Stored items:
========
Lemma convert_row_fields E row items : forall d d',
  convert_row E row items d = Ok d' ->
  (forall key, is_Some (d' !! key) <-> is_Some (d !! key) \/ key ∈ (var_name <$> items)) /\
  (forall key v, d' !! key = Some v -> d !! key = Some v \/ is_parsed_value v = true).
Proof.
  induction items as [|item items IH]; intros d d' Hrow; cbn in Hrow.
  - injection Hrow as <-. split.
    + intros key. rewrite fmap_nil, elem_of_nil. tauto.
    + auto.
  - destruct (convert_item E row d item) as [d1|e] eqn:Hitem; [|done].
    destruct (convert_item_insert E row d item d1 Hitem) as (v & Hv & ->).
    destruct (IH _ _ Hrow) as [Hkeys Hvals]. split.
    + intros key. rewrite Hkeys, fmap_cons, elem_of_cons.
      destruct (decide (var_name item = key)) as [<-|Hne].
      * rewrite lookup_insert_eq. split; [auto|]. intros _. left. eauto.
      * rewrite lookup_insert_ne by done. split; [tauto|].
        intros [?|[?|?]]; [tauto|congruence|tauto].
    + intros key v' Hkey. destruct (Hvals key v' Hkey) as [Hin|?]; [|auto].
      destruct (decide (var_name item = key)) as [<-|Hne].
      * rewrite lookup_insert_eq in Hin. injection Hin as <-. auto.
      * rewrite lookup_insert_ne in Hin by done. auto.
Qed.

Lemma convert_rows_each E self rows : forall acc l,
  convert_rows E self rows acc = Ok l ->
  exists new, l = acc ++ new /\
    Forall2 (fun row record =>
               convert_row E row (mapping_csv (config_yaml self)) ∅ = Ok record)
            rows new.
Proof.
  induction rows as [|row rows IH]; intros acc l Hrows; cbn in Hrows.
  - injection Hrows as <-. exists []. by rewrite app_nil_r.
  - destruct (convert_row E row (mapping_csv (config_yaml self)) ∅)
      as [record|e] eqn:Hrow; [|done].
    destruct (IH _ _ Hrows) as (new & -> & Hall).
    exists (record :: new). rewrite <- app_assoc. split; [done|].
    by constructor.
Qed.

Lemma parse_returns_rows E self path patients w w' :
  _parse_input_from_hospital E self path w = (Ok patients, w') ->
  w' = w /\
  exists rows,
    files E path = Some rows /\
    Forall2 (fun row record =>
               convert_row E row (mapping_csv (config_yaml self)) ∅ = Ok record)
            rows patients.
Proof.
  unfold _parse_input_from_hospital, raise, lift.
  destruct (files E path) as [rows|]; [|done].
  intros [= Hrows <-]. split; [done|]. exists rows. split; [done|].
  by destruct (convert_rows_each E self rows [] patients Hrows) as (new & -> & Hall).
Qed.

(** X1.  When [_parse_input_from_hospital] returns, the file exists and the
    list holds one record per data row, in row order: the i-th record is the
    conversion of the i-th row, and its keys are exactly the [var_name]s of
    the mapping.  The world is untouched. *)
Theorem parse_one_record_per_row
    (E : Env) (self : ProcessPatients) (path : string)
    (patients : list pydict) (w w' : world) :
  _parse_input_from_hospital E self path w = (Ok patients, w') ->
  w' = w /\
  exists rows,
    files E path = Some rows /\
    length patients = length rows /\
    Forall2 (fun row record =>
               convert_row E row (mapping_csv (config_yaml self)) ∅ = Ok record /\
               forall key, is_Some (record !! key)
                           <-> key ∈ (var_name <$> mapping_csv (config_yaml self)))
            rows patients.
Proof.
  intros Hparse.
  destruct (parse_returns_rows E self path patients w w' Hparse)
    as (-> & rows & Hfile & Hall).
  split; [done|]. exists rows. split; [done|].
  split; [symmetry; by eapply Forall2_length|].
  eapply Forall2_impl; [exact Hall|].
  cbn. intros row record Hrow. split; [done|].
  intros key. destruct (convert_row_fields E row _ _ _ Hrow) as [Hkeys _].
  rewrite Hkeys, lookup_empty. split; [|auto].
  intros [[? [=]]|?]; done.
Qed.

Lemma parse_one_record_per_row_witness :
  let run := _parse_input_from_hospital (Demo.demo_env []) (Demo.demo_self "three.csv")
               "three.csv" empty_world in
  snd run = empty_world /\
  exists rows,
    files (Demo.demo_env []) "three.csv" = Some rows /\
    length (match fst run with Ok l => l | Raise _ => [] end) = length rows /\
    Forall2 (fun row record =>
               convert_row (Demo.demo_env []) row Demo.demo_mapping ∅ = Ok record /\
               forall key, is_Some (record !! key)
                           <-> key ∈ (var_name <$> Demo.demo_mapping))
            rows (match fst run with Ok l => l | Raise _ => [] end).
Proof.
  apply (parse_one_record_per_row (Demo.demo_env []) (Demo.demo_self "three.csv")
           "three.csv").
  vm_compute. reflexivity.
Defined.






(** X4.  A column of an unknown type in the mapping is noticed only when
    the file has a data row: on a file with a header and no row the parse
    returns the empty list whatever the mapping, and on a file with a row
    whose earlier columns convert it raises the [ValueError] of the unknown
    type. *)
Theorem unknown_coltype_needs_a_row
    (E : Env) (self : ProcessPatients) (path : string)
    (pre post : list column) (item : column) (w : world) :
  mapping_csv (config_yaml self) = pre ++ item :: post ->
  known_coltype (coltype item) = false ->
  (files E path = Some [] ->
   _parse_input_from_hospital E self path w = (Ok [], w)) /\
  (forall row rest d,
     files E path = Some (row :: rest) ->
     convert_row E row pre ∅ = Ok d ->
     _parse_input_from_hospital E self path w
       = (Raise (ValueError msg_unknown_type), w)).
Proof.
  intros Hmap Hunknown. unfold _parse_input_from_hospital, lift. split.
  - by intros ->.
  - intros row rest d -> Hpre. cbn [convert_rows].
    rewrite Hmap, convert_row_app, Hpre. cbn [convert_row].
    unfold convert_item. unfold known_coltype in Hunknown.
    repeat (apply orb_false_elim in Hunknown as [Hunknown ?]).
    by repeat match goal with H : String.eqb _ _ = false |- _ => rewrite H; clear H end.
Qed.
========
Set down every record above exactly as given.

Lemma convert_row_fields E row items : forall d d',
  convert_row E row items d = Ok d' ->
  (forall key, is_Some (d' !! key) <-> is_Some (d !! key) \/ key ∈ (var_name <$> items)) /\
  (forall key v, d' !! key = Some v -> d !! key = Some v \/ is_parsed_value v = true).
Proof.
  induction items as [|item items IH]; intros d d' Hrow; cbn in Hrow.
  - injection Hrow as <-. split.
    + intros key. rewrite fmap_nil, elem_of_nil. tauto.
    + auto.
  - destruct (convert_item E row d item) as [d1|e] eqn:Hitem; [|done].
    destruct (convert_item_insert E row d item d1 Hitem) as (v & Hv & ->).
    destruct (IH _ _ Hrow) as [Hkeys Hvals]. split.
    + intros key. rewrite Hkeys, fmap_cons, elem_of_cons.
      destruct (decide (var_name item = key)) as [<-|Hne].
      * rewrite lookup_insert_eq. split; [auto|]. intros _. left. eauto.
      * rewrite lookup_insert_ne by done. split; [tauto|].
        intros [?|[?|?]]; [tauto|congruence|tauto].
    + intros key v' Hkey. destruct (Hvals key v' Hkey) as [Hin|?]; [|auto].
      destruct (decide (var_name item = key)) as [<-|Hne].
      * rewrite lookup_insert_eq in Hin. injection Hin as <-. auto.
      * rewrite lookup_insert_ne in Hin by done. auto.
Qed.

Lemma convert_rows_each E self rows : forall acc l,
  convert_rows E self rows acc = Ok l ->
  exists new, l = acc ++ new /\
    Forall2 (fun row record =>
               convert_row E row (mapping_csv (config_yaml self)) ∅ = Ok record)
            rows new.
Proof.
  induction rows as [|row rows IH]; intros acc l Hrows; cbn in Hrows.
  - injection Hrows as <-. exists []. by rewrite app_nil_r.
  - destruct (convert_row E row (mapping_csv (config_yaml self)) ∅)
      as [record|e] eqn:Hrow; [|done].
    destruct (IH _ _ Hrows) as (new & -> & Hall).
    exists (record :: new). rewrite <- app_assoc. split; [done|].
    by constructor.
Qed.

Lemma parse_returns_rows E self path patients w w' :
  _parse_input_from_hospital E self path w = (Ok patients, w') ->
  w' = w /\
  exists rows,
    files E path = Some rows /\
    Forall2 (fun row record =>
               convert_row E row (mapping_csv (config_yaml self)) ∅ = Ok record)
            rows patients.
Proof.
  unfold _parse_input_from_hospital, raise, lift.
  destruct (files E path) as [rows|]; [|done].
  intros [= Hrows <-]. split; [done|]. exists rows. split; [done|].
  by destruct (convert_rows_each E self rows [] patients Hrows) as (new & -> & Hall).
Qed.

(** X1.  When [_parse_input_from_hospital] returns, the file exists and the
    list holds one record per data row, in row order: the i-th record is the
    conversion of the i-th row, and its keys are exactly the [var_name]s of
    the mapping.  The world is untouched. *)
Theorem parse_one_record_per_row
    (E : Env) (self : ProcessPatients) (path : string)
    (patients : list pydict) (w w' : world) :
  _parse_input_from_hospital E self path w = (Ok patients, w') ->
  w' = w /\
  exists rows,
    files E path = Some rows /\
    length patients = length rows /\
    Forall2 (fun row record =>
               convert_row E row (mapping_csv (config_yaml self)) ∅ = Ok record /\
               forall key, is_Some (record !! key)
                           <-> key ∈ (var_name <$> mapping_csv (config_yaml self)))
            rows patients.
Proof.
  intros Hparse.
  destruct (parse_returns_rows E self path patients w w' Hparse)
    as (-> & rows & Hfile & Hall).
  split; [done|]. exists rows. split; [done|].
  split; [symmetry; by eapply Forall2_length|].
  eapply Forall2_impl; [exact Hall|].
  cbn. intros row record Hrow. split; [done|].
  intros key. destruct (convert_row_fields E row _ _ _ Hrow) as [Hkeys _].
  rewrite Hkeys, lookup_empty. split; [|auto].
  intros [[? [=]]|?]; done.
Qed.

Lemma parse_one_record_per_row_witness :
  let run := _parse_input_from_hospital (Demo.demo_env []) (Demo.demo_self "three.csv")
               "three.csv" empty_world in
  snd run = empty_world /\
  exists rows,
    files (Demo.demo_env []) "three.csv" = Some rows /\
    length (match fst run with Ok l => l | Raise _ => [] end) = length rows /\
    Forall2 (fun row record =>
               convert_row (Demo.demo_env []) row Demo.demo_mapping ∅ = Ok record /\
               forall key, is_Some (record !! key)
                           <-> key ∈ (var_name <$> Demo.demo_mapping))
            rows (match fst run with Ok l => l | Raise _ => [] end).
Proof.
  apply (parse_one_record_per_row (Demo.demo_env []) (Demo.demo_self "three.csv")
           "three.csv").
  vm_compute. reflexivity.
Defined.






(** X4.  A column of an unknown type in the mapping is noticed only when
    the file has a data row: on a file with a header and no row the parse
    returns the empty list whatever the mapping, and on a file with a row
    whose earlier columns convert it raises the [ValueError] of the unknown
    type. *)
Theorem unknown_coltype_needs_a_row
    (E : Env) (self : ProcessPatients) (path : string)
    (pre post : list column) (item : column) (w : world) :
  mapping_csv (config_yaml self) = pre ++ item :: post ->
  known_coltype (coltype item) = false ->
  (files E path = Some [] ->
   _parse_input_from_hospital E self path w = (Ok [], w)) /\
  (forall row rest d,
     files E path = Some (row :: rest) ->
     convert_row E row pre ∅ = Ok d ->
     _parse_input_from_hospital E self path w
       = (Raise (ValueError msg_unknown_type), w)).
Proof.
  intros Hmap Hunknown. unfold _parse_input_from_hospital, lift. split.
  - by intros ->.
  - intros row rest d -> Hpre. cbn [convert_rows].
    rewrite Hmap, convert_row_app, Hpre. cbn [convert_row].
    unfold convert_item. unfold known_coltype in Hunknown.
    repeat (apply orb_false_elim in Hunknown as [Hunknown ?]).
    by repeat match goal with H : String.eqb _ _ = false |- _ => rewrite H; clear H end.
Qed.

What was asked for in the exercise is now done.